Your task
Each record is to be printed exactly as given, down to the last mark.

********************

Lemma stop_during_synthesis_still_plays_witness :
  exists s,
    IP.run (U := Fixture.utils) IP.init
      [IP.Loaded Fixture.portfolio; IP.Click; IP.Click;
       IP.SynthesisSettled 0 (Fixture.ok "QQ"); IP.DecodeSettled 0] = Some s
    /\ starts (IP.trace s) = [0]
    /\ IP.isSpeaking s = false
    /\ active (IP.nodes s) = 1.
Proof.
  destruct (stop_during_synthesis_still_plays (U := Fixture.utils) "QQ"
              (String.list_byte_of_string "QQ")
              (String.list_byte_of_string "QQ", 24000%Z, 1%Z)
              ltac:(discriminate) eq_refl eq_refl Fixture.portfolio)
    as (s & Hrun & Ht & _ & Hsp & Hact).
  exists s. split; [exact Hrun|]. split; [rewrite Ht; vm_compute; reflexivity|].
  split; [exact Hsp | exact Hact].
Defined.

Lemma two_sources_after_restart_witness :
  exists s,
    IP.run (U := Fixture.utils) IP.init
      [IP.Loaded Fixture.portfolio; IP.Click; IP.Click; IP.Click;
       IP.SynthesisSettled 0 (Fixture.ok "QQ"); IP.SynthesisSettled 1 (Fixture.ok "QQ");
       IP.DecodeSettled 0; IP.DecodeSettled 1] = Some s
    /\ active (IP.nodes s) = 2.
Proof.
  destruct (two_sources_after_restart (U := Fixture.utils) "QQ"
              (String.list_byte_of_string "QQ")
              (String.list_byte_of_string "QQ", 24000%Z, 1%Z)
              ltac:(discriminate) eq_refl eq_refl Fixture.portfolio)
    as (s & Hrun & _ & Hact & _).
  exists s. split; [exact Hrun | exact Hact].
Defined.

Lemma unmount_while_sounding_witness :
  exists s,
    FA.run (U := Fixture.utils) FA.init
      [FA.Loaded Fixture.plan; FA.Click; FA.SynthesisSettled 0 (Fixture.ok "QQ");
       FA.DecodeSettled 0; FA.Unmount] = Some s
    /\ active (FA.nodes s) = 1
    /\ releases (FA.trace s) = [].
Proof.
  destruct (unmount_while_sounding (U := Fixture.utils) "QQ"
              (String.list_byte_of_string "QQ")
              (String.list_byte_of_string "QQ", 24000%Z, 1%Z)
              ltac:(discriminate) eq_refl eq_refl Fixture.portfolio Fixture.plan)
    as (_ & s & Hrun & Hact & Hrel & _).
  exists s. split; [exact Hrun|]. split; [exact Hact | exact Hrel].
Defined.

(** ** The further properties on examples *)

Lemma handleSpeak_reads_summary_then_items_witness :
  exists s',
    IP.run (U := Fixture.utils)
      (IP.handleSpeak (IP.with_prediction (Some Fixture.portfolio) IP.init))
      Samples.reading = Some s'
    /\ synth_calls (IP.trace s')
       = ["Here is the overall summary of your portfolio prediction: balanced";
          "AAPL. Analysis: strong. Outlook: growth"]
    /\ IP.isSpeaking s' = false.
Proof.
  eexists. split; [vm_compute; reflexivity|].
  edestruct (handleSpeak_reads_summary_then_items (U := Fixture.utils)
               (IP.with_prediction (Some Fixture.portfolio) IP.init)
               Fixture.portfolio Samples.reading)
    as (t & Ht & _ & _ & Hq);
    [ vm_compute; reflexivity | vm_compute; reflexivity | vm_compute; reflexivity
    | vm_compute; reflexivity | vm_compute; reflexivity | ].
  destruct Hq as (_ & Hsy & Hsp); [vm_compute; reflexivity|].
  split; [vm_compute; reflexivity | exact Hsp].
Defined.



Lemma no_empty_text_is_synthesized_witness :
  (exists s,
      IP.run (U := Fixture.utils) IP.init
        (IP.Loaded Fixture.portfolio :: IP.Click :: Samples.reading) = Some s
      /\ Forall (fun text => text <> "") (synth_calls (IP.trace s)))
  /\ (exists s,
        FA.run (U := Fixture.utils) FA.init
          (FA.Loaded Fixture.plan :: FA.Click :: Samples.speaking) = Some s
        /\ Forall (fun text => text <> "") (synth_calls (FA.trace s))).
Proof.
  destruct (no_empty_text_is_synthesized (U := Fixture.utils)) as [Hip Hfa]. split.
  - eexists. split; [vm_compute; reflexivity|].
    apply (Hip (IP.Loaded Fixture.portfolio :: IP.Click :: Samples.reading)).
    vm_compute; reflexivity.
  - eexists. split; [vm_compute; reflexivity|].
    apply (Hfa (FA.Loaded Fixture.plan :: FA.Click :: Samples.speaking)).
    vm_compute; reflexivity.
Defined.

Lemma remembered_source_is_sounding_witness :
  (exists s n,
      IP.run (U := Fixture.utils) IP.init
        (IP.Loaded Fixture.portfolio :: IP.Click :: Samples.sounding) = Some s
      /\ IP.audioSourceRef s = Some 0
      /\ IP.nodes s !! 0 = Some n /\ playback_state n = Playing /\ onended n = true)
  /\ (exists s n,
        FA.run (U := Fixture.utils) FA.init
          [FA.Loaded Fixture.plan; FA.Click; FA.SynthesisSettled 0 (Fixture.ok "QQ");
           FA.DecodeSettled 0] = Some s
        /\ FA.audioSourceRef s = Some 0
        /\ FA.nodes s !! 0 = Some n /\ playback_state n = Playing /\ onended n = true).
Proof.
  destruct (remembered_source_is_sounding (U := Fixture.utils)) as [Hip Hfa]. split.
  - edestruct (Hip (IP.Loaded Fixture.portfolio :: IP.Click :: Samples.sounding))
      as (n & Hn); [vm_compute; reflexivity | vm_compute; reflexivity |].
    eexists. exists n. split; [vm_compute; reflexivity|].
    split; [vm_compute; reflexivity | exact Hn].
  - edestruct (Hfa [FA.Loaded Fixture.plan; FA.Click;
                    FA.SynthesisSettled 0 (Fixture.ok "QQ"); FA.DecodeSettled 0])
      as (n & Hn); [vm_compute; reflexivity | vm_compute; reflexivity |].
    eexists. exists n. split; [vm_compute; reflexivity|].
    split; [vm_compute; reflexivity | exact Hn].
Defined.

********************

Response to the exercise
Lemma stop_during_synthesis_still_plays_witness :
  exists s,
    IP.run (U := Fixture.utils) IP.init
      [IP.Loaded Fixture.portfolio; IP.Click; IP.Click;
       IP.SynthesisSettled 0 (Fixture.ok "QQ"); IP.DecodeSettled 0] = Some s
    /\ starts (IP.trace s) = [0]
    /\ IP.isSpeaking s = false
    /\ active (IP.nodes s) = 1.
Proof.
  destruct (stop_during_synthesis_still_plays (U := Fixture.utils) "QQ"
              (String.list_byte_of_string "QQ")
              (String.list_byte_of_string "QQ", 24000%Z, 1%Z)
              ltac:(discriminate) eq_refl eq_refl Fixture.portfolio)
    as (s & Hrun & Ht & _ & Hsp & Hact).
  exists s. split; [exact Hrun|]. split; [rewrite Ht; vm_compute; reflexivity|].
  split; [exact Hsp | exact Hact].
Defined.

Lemma two_sources_after_restart_witness :
  exists s,
    IP.run (U := Fixture.utils) IP.init
      [IP.Loaded Fixture.portfolio; IP.Click; IP.Click; IP.Click;
       IP.SynthesisSettled 0 (Fixture.ok "QQ"); IP.SynthesisSettled 1 (Fixture.ok "QQ");
       IP.DecodeSettled 0; IP.DecodeSettled 1] = Some s
    /\ active (IP.nodes s) = 2.
Proof.
  destruct (two_sources_after_restart (U := Fixture.utils) "QQ"
              (String.list_byte_of_string "QQ")
              (String.list_byte_of_string "QQ", 24000%Z, 1%Z)
              ltac:(discriminate) eq_refl eq_refl Fixture.portfolio)
    as (s & Hrun & _ & Hact & _).
  exists s. split; [exact Hrun | exact Hact].
Defined.

Lemma unmount_while_sounding_witness :
  exists s,
    FA.run (U := Fixture.utils) FA.init
      [FA.Loaded Fixture.plan; FA.Click; FA.SynthesisSettled 0 (Fixture.ok "QQ");
       FA.DecodeSettled 0; FA.Unmount] = Some s
    /\ active (FA.nodes s) = 1
    /\ releases (FA.trace s) = [].
Proof.
  destruct (unmount_while_sounding (U := Fixture.utils) "QQ"
              (String.list_byte_of_string "QQ")
              (String.list_byte_of_string "QQ", 24000%Z, 1%Z)
              ltac:(discriminate) eq_refl eq_refl Fixture.portfolio Fixture.plan)
    as (_ & s & Hrun & Hact & Hrel & _).
  exists s. split; [exact Hrun|]. split; [exact Hact | exact Hrel].
Defined.

(** ** The further properties on examples *)

Lemma handleSpeak_reads_summary_then_items_witness :
  exists s',
    IP.run (U := Fixture.utils)
      (IP.handleSpeak (IP.with_prediction (Some Fixture.portfolio) IP.init))
      Samples.reading = Some s'
    /\ synth_calls (IP.trace s')
       = ["Here is the overall summary of your portfolio prediction: balanced";
          "AAPL. Analysis: strong. Outlook: growth"]
    /\ IP.isSpeaking s' = false.
Proof.
  eexists. split; [vm_compute; reflexivity|].
  edestruct (handleSpeak_reads_summary_then_items (U := Fixture.utils)
               (IP.with_prediction (Some Fixture.portfolio) IP.init)
               Fixture.portfolio Samples.reading)
    as (t & Ht & _ & _ & Hq);
    [ vm_compute; reflexivity | vm_compute; reflexivity | vm_compute; reflexivity
    | vm_compute; reflexivity | vm_compute; reflexivity | ].
  destruct Hq as (_ & Hsy & Hsp); [vm_compute; reflexivity|].
  split; [vm_compute; reflexivity | exact Hsp].
Defined.



Lemma no_empty_text_is_synthesized_witness :
  (exists s,
      IP.run (U := Fixture.utils) IP.init
        (IP.Loaded Fixture.portfolio :: IP.Click :: Samples.reading) = Some s
      /\ Forall (fun text => text <> "") (synth_calls (IP.trace s)))
  /\ (exists s,
        FA.run (U := Fixture.utils) FA.init
          (FA.Loaded Fixture.plan :: FA.Click :: Samples.speaking) = Some s
        /\ Forall (fun text => text <> "") (synth_calls (FA.trace s))).
Proof.
  destruct (no_empty_text_is_synthesized (U := Fixture.utils)) as [Hip Hfa]. split.
  - eexists. split; [vm_compute; reflexivity|].
    apply (Hip (IP.Loaded Fixture.portfolio :: IP.Click :: Samples.reading)).
    vm_compute; reflexivity.
  - eexists. split; [vm_compute; reflexivity|].
    apply (Hfa (FA.Loaded Fixture.plan :: FA.Click :: Samples.speaking)).
    vm_compute; reflexivity.
Defined.

Lemma remembered_source_is_sounding_witness :
  (exists s n,
      IP.run (U := Fixture.utils) IP.init
        (IP.Loaded Fixture.portfolio :: IP.Click :: Samples.sounding) = Some s
      /\ IP.audioSourceRef s = Some 0
      /\ IP.nodes s !! 0 = Some n /\ playback_state n = Playing /\ onended n = true)
  /\ (exists s n,
        FA.run (U := Fixture.utils) FA.init
          [FA.Loaded Fixture.plan; FA.Click; FA.SynthesisSettled 0 (Fixture.ok "QQ");
           FA.DecodeSettled 0] = Some s
        /\ FA.audioSourceRef s = Some 0
        /\ FA.nodes s !! 0 = Some n /\ playback_state n = Playing /\ onended n = true).
Proof.
  destruct (remembered_source_is_sounding (U := Fixture.utils)) as [Hip Hfa]. split.
  - edestruct (Hip (IP.Loaded Fixture.portfolio :: IP.Click :: Samples.sounding))
      as (n & Hn); [vm_compute; reflexivity | vm_compute; reflexivity |].
    eexists. exists n. split; [vm_compute; reflexivity|].
    split; [vm_compute; reflexivity | exact Hn].
  - edestruct (Hfa [FA.Loaded Fixture.plan; FA.Click;
                    FA.SynthesisSettled 0 (Fixture.ok "QQ"); FA.DecodeSettled 0])
      as (n & Hn); [vm_compute; reflexivity | vm_compute; reflexivity |].
    eexists. exists n. split; [vm_compute; reflexivity|].
    split; [vm_compute; reflexivity | exact Hn].
Defined.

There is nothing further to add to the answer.